"My mother was ill at the time. The SS policemen walked along the embankment, or whatever it was then, they had a shoulder strap and shouted, 'Schnell.' That they should hurry to the hall. They took them out on the road and got in the car there and we didn't see them anymore. No one knew where they were, nothing at all. Only then did their grandfather from Žampach in Poland find them."
"That was fast. In one week, it occurred to us that we should get ready, take the most necessary things, and that the family would be taken to the train by car. An uncle from Žampach came to us and loaded the children in a car with a large wardrove and we drove through Janoušov to them. Romanians (Germans from Romania) came to ours."
"The guerrillas jumped from the top and their grandmother gave them milk and bread. From below, the SS went again with the dogs. Five children lived on the hill, so one of them, Franta, played the accordion, that the Germans were coming from below. It was terrible there.
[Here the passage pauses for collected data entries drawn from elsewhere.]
(** A session: a budget, an expense, a date that does not parse, the
    budgets, the totals, saving, a choice that is none, leaving; the last
    line is not read. *)
Definition sample_session : list string :=
  [ "2"; "Food"; "500"; "June 2025";
    "1"; "2025-06-25"; "Expense"; " Food "; "50"; "Groceries";
    "1"; "2025-13-01";
    "4"; "7"; "5"; "0"; "11"; "3" ].

(** A computation that reads its input from the front, at least [n] lines
    of it when it returns. *)
Definition reads {A} (n : nat) (m : Menu.IO A) : Prop :=
  forall w,
    exists used,
      Menu.stdin w = used ++ Menu.stdin (snd (m w))
      /\ match fst (m w) with
         | Menu.Value _ => (n <= length used)%nat
         | _ => True
         end.

(** The file at a path after [text] has been written to it. *)
Definition overwritten {A} (f : file A) (content : A) : file A :=
  match f with
  | NoFile => File true true content
  | File r w _ => File r w content
  end.

(** What saving reports about a file. *)
Definition save_report {A} (f : file A) (report : exn -> message) : list message :=
  if writable f then [] else [report (OSError "Permission denied")].

(** ** Notions for the text of an amount *)

Definition digits_only (s : string) : Prop :=
  string_existsb (fun c => negb (is_digit c)) s = false.

Definition no_underscore (s : string) : Prop :=
  string_existsb (fun c => Ascii.eqb c "_") s = false.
If they came there for the guerrillas, they would have shot us."
"My mother told them that she would only give them the farm only over her dead body, because they had already lost it before, and now it was to be for the second time. It was terrible with us. They focused at us and ordered us to provide real high supplies. We didn't even have food. We were not allowed to have eggs. In short, it was a mess. They were village people who came to us. They asked where we put milk. It was terrible for us."
The farm was taken away from them first by the Nazis and then by the Communists
Jarmila Pospíšilová was born on January 12, 1936 in Olšany in the Šumperk region as the eldest of three children to the parents Jan and Jarmila Valouch. The family owned a farm in the center of the village, which included 10 hectares of fields and 10 hectares of forest. In the autumn of 1943, the German authorities confiscated their farms and assigned German resettlers from somewhere in Romania. The parents then took them to a labor camp near Fürstenstein Castle (Ksiąz in Polish) within sight of Waldenburg (Wałbrzych in Polish). Their father‘s uncle, Fr. Jindřich Valouch, was responsible for their release. He collected the amount he used to pay for their release from the believers. In February 1944, the parents returned to visit their children. Until the end of the Second World War, they lived in the mountains in solitude Na Žampachu (Hostice). There were guerrillas in the local forests, which the family supplied with food. After the war, they returned to the farm in Olšany. Later, during collectivization, they steadfastly refused to join the unified agricultural cooperative (collective farm). Jarmila was expelled from flax school a year before graduating. In 1954, the parents locked them up in the National Committee building for a few hours and did not release them until after joining the cooperative, which they allegedly did as the last in the village. In February 1959, Jarmila married Jiří Pospíšil. In 1968, she and her husband and their four children moved to Ruda nad Moravou, where they lived in 2020.